■ Task objective
Extract every line below that contains the word "TcpDemo".

■ Material for this exercise
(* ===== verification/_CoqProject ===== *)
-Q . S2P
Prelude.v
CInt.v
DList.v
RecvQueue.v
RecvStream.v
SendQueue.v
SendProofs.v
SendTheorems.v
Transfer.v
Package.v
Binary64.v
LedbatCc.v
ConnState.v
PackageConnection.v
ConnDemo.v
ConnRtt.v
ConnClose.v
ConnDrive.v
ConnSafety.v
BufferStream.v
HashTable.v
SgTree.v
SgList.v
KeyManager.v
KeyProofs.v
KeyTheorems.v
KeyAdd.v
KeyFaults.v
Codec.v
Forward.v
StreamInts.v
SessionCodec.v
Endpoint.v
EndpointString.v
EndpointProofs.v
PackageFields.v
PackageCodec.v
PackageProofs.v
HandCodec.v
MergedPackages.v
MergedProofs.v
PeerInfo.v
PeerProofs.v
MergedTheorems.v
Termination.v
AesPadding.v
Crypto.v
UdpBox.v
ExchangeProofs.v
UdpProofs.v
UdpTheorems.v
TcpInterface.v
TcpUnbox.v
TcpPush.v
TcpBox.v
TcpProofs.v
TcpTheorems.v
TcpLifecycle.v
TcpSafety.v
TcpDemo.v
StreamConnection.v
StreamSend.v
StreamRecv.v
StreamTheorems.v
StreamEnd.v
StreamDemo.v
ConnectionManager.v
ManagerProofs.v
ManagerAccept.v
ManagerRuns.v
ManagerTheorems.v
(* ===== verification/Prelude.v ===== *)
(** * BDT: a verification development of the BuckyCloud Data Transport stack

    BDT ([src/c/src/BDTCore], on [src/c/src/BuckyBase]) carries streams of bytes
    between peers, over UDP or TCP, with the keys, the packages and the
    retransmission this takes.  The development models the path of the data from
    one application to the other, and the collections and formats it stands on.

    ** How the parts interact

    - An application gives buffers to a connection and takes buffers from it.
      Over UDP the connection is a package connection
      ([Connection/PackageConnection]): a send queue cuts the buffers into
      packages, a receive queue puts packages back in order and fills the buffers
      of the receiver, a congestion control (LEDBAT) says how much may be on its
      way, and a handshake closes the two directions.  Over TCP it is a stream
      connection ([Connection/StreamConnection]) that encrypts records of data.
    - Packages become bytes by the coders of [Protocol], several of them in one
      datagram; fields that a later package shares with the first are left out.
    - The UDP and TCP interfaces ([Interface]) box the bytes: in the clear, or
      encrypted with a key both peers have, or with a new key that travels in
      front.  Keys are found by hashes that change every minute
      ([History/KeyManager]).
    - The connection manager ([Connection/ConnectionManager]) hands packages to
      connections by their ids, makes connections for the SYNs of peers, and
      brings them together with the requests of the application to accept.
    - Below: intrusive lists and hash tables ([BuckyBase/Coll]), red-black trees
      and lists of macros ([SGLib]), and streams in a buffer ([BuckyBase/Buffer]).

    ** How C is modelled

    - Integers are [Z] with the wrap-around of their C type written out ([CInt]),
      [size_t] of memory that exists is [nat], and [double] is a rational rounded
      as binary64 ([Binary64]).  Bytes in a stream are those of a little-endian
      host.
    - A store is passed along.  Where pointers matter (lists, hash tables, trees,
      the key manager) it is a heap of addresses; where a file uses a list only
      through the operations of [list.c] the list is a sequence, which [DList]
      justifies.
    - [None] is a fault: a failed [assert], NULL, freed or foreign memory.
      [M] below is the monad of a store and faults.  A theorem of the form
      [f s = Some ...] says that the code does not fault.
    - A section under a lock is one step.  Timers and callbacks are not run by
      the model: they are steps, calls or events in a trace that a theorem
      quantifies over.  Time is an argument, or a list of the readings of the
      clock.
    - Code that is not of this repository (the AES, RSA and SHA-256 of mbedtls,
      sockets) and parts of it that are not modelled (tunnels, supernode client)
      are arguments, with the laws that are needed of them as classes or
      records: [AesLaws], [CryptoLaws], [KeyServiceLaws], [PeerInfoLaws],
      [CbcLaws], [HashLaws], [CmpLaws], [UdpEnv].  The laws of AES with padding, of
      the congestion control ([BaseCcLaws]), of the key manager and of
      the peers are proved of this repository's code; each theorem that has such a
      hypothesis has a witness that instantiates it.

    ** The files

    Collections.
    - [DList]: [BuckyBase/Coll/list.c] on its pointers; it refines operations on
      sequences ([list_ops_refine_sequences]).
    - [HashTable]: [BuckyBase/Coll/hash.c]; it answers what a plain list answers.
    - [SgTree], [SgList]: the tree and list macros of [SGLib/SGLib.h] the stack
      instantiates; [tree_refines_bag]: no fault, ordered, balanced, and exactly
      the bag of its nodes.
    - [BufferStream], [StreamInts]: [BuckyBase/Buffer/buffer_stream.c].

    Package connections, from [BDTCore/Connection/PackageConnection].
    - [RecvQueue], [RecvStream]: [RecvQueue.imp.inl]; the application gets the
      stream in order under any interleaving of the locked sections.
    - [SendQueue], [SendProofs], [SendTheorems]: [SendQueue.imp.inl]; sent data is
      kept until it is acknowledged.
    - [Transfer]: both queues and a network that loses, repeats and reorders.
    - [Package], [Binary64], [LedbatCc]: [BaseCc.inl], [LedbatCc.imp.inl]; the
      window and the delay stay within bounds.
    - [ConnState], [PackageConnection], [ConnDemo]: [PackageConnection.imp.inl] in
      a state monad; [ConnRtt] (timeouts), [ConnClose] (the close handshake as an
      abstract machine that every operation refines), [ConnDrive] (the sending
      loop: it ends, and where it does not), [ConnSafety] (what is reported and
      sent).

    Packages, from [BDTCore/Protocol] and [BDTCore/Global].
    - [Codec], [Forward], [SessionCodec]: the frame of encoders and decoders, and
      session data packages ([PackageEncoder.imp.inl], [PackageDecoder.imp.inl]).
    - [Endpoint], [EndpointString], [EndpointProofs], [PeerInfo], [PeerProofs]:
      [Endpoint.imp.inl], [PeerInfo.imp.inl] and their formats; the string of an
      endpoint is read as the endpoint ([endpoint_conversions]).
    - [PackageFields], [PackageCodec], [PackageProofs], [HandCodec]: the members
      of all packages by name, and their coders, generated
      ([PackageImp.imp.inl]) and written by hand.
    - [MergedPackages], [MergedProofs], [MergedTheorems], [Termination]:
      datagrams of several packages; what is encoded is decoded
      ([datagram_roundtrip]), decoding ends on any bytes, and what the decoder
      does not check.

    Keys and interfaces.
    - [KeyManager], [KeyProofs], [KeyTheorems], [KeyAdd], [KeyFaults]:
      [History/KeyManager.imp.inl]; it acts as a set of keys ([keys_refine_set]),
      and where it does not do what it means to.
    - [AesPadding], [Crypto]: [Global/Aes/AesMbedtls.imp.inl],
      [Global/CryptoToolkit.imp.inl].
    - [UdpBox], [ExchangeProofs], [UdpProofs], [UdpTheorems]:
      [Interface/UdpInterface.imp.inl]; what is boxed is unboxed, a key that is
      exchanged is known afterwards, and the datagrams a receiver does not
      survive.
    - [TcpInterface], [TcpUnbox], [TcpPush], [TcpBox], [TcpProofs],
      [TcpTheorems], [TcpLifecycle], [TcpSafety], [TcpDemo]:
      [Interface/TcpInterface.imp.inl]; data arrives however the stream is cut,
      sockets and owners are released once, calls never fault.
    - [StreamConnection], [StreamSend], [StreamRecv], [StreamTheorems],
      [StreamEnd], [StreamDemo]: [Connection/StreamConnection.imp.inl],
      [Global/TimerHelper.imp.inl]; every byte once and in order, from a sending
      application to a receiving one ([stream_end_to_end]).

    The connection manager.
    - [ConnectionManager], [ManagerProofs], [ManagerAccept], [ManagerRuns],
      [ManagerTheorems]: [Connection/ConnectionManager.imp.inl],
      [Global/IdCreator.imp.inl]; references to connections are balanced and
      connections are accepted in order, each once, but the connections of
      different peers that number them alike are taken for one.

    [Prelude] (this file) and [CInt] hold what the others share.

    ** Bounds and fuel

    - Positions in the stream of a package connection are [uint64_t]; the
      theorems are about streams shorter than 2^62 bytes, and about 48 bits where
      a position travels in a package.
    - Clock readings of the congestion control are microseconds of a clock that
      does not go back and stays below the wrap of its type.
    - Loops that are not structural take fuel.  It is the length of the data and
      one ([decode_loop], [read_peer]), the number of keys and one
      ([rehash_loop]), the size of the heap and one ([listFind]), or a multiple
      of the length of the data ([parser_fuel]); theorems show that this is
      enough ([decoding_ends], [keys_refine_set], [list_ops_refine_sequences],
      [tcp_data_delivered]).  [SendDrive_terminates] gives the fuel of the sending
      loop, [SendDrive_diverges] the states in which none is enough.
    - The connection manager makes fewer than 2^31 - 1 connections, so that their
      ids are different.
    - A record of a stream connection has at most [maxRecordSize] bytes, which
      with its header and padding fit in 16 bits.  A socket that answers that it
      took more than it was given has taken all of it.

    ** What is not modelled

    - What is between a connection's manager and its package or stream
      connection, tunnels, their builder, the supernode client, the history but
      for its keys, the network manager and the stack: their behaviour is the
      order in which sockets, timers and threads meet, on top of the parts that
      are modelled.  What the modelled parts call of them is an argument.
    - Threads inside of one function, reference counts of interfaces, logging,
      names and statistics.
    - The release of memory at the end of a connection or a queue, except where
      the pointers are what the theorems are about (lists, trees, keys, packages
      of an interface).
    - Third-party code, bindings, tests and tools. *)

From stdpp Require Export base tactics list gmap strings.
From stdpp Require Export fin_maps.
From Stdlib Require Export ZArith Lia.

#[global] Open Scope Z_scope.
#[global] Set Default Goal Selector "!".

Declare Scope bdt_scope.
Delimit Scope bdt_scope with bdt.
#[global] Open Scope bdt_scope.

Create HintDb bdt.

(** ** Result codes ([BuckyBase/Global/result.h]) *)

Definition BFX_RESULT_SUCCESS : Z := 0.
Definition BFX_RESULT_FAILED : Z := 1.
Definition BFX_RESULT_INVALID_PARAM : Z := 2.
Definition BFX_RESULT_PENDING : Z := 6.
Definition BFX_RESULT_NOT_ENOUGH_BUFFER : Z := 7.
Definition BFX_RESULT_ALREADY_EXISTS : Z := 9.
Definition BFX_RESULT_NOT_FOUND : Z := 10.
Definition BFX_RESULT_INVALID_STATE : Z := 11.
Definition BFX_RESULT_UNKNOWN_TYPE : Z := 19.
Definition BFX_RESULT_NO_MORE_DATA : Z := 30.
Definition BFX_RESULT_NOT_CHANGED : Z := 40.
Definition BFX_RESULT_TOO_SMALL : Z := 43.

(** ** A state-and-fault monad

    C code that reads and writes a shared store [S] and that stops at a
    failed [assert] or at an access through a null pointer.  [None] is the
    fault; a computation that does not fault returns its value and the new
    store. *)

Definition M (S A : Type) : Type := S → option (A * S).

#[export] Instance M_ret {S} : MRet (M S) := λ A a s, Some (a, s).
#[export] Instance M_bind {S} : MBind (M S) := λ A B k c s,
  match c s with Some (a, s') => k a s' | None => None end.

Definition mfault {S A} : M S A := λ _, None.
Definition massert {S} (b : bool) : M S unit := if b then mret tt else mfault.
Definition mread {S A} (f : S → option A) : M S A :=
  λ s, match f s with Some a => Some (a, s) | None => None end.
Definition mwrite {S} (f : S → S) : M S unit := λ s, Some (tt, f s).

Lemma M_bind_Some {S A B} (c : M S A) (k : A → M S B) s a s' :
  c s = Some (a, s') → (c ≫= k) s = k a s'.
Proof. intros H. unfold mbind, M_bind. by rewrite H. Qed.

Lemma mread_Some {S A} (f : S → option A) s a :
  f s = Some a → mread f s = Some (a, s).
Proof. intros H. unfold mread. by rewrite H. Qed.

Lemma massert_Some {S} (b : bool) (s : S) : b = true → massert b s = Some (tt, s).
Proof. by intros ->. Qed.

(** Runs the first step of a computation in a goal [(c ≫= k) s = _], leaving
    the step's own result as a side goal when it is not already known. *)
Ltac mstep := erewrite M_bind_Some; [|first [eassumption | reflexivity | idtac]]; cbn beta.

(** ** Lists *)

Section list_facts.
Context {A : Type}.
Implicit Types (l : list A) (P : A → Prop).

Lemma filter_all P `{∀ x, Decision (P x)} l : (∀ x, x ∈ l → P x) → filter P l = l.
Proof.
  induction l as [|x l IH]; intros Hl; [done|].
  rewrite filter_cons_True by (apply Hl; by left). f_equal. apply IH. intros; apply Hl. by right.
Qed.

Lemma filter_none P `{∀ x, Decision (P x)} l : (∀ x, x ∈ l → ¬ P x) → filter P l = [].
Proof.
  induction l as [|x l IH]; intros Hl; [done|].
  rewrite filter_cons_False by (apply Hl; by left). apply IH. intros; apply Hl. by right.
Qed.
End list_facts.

■ Answer to this problem
TcpDemo.v
      [TcpTheorems], [TcpLifecycle], [TcpSafety], [TcpDemo]:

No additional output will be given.